Anthony Cody Writes: At the Department of Education, Warm Snow Falls Up

Guest Post by Anthony Cody

As the Simpson family prepared to travel south of the equator to Brazil, Homer revealed some misconceptions. In opposite land, according to Bart’s father, “warm snow falls up.” Reading the latest press releases and speeches from the Department of Education, sometimes I feel as if this is where we have arrived.

For the past two years, the Department of Education policies have been roundly criticized by teachers. The latest response from Arne Duncan is a big public relations push bearing the title RESPECT — Recognizing Educational Success, Professional Excellence and Collaborative Teaching.

However, as in Homer’s opposite-land, everything seems to be upside down.

In his speech launching the project last week, Secretary Duncan laid out what he feels are the problems afflicting the teaching profession.

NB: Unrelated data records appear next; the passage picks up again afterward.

(** * Career-Conversation: the tool-calling chat loop of [app.py]

    A shallow embedding of [app.py] (the persona chat bot: [push], the two
    recording tools, the tool catalog, [Me.system_prompt],
    [Me.handle_tool_call] and [Me.chat]) together with the properties of
    its orchestration loop.

    Python values are an inductive type, exceptions are an error result,
    the effects of the program (standard output, the notification POSTs,
    the requests to the model) are threaded through an explicit [World],
    and everything the program gets from outside (environment variables,
    the network, the model, the files) is read from an [Env]. *)

From Stdlib Require Import String Ascii List ZArith NArith Bool Lia.
From Stdlib Require Import DecimalString.
Import ListNotations.
Local Open Scope string_scope.
Local Open Scope list_scope.

(** ** Objects of the OpenAI SDK that the program reads *)

(** [tool_call.function]: the requested name and the raw argument text. *)
Record Function := {
  fn_name : string;
  fn_arguments : string
}.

The Department has solutions to each of these problems – but they often have pursued policies that actually make things worse. Here are the problems, and the solutions the Department of Ed has offered — many of which are mandatory if states wish to qualify for Race to the Top or escape the ravages of NCLB:

Problem #1: “Many of our schools of education are mediocre at best. A staggering 62 percent of young teachers say they felt unprepared to enter the classroom.”

Solution: Evaluate schools of education based on the test scores of the teachers they graduate. Use VAM scores to rate schools of education, and remove funding from those that do not produce teachers with sufficiently high VAM ratings. Since VAM ratings have been shown to be lower among teachers of English Language learners and special education students, programs that place teachers in these classrooms are likely to do poorly. All schools of education will feel significant pressure to prepare their teachers to focus on test scores.

Problem #2: “Many teachers are poorly trained and isolated in their classrooms.”

Solution: Continue to support programs such as Teach For America, which places novice teachers in the most challenging classrooms with only five weeks of training.

Problem #3: “Teachers are given little time to succeed–and they are under increasing pressure to get results to meet accountability targets.”

Bizarre. What agency of the federal government made competitive grants and the continuation of federal funding contingent on whether states created evaluation programs like the one released last week in New York, that will result in teachers being fired after two years of poor VAM ratings?

Problem #4: “Not enough principals know how to attract, nurture, and let blossom the great teachers that they have in their buildings.”

Solution: Pressure states to dictate to principals exactly how they must evaluate their teachers, resulting in highly specific and onerous systems, generating piles of paperwork and little real support for teachers. The New York Times reported last fall on Tennessee’s system, praised by Secretary Duncan for leading the way.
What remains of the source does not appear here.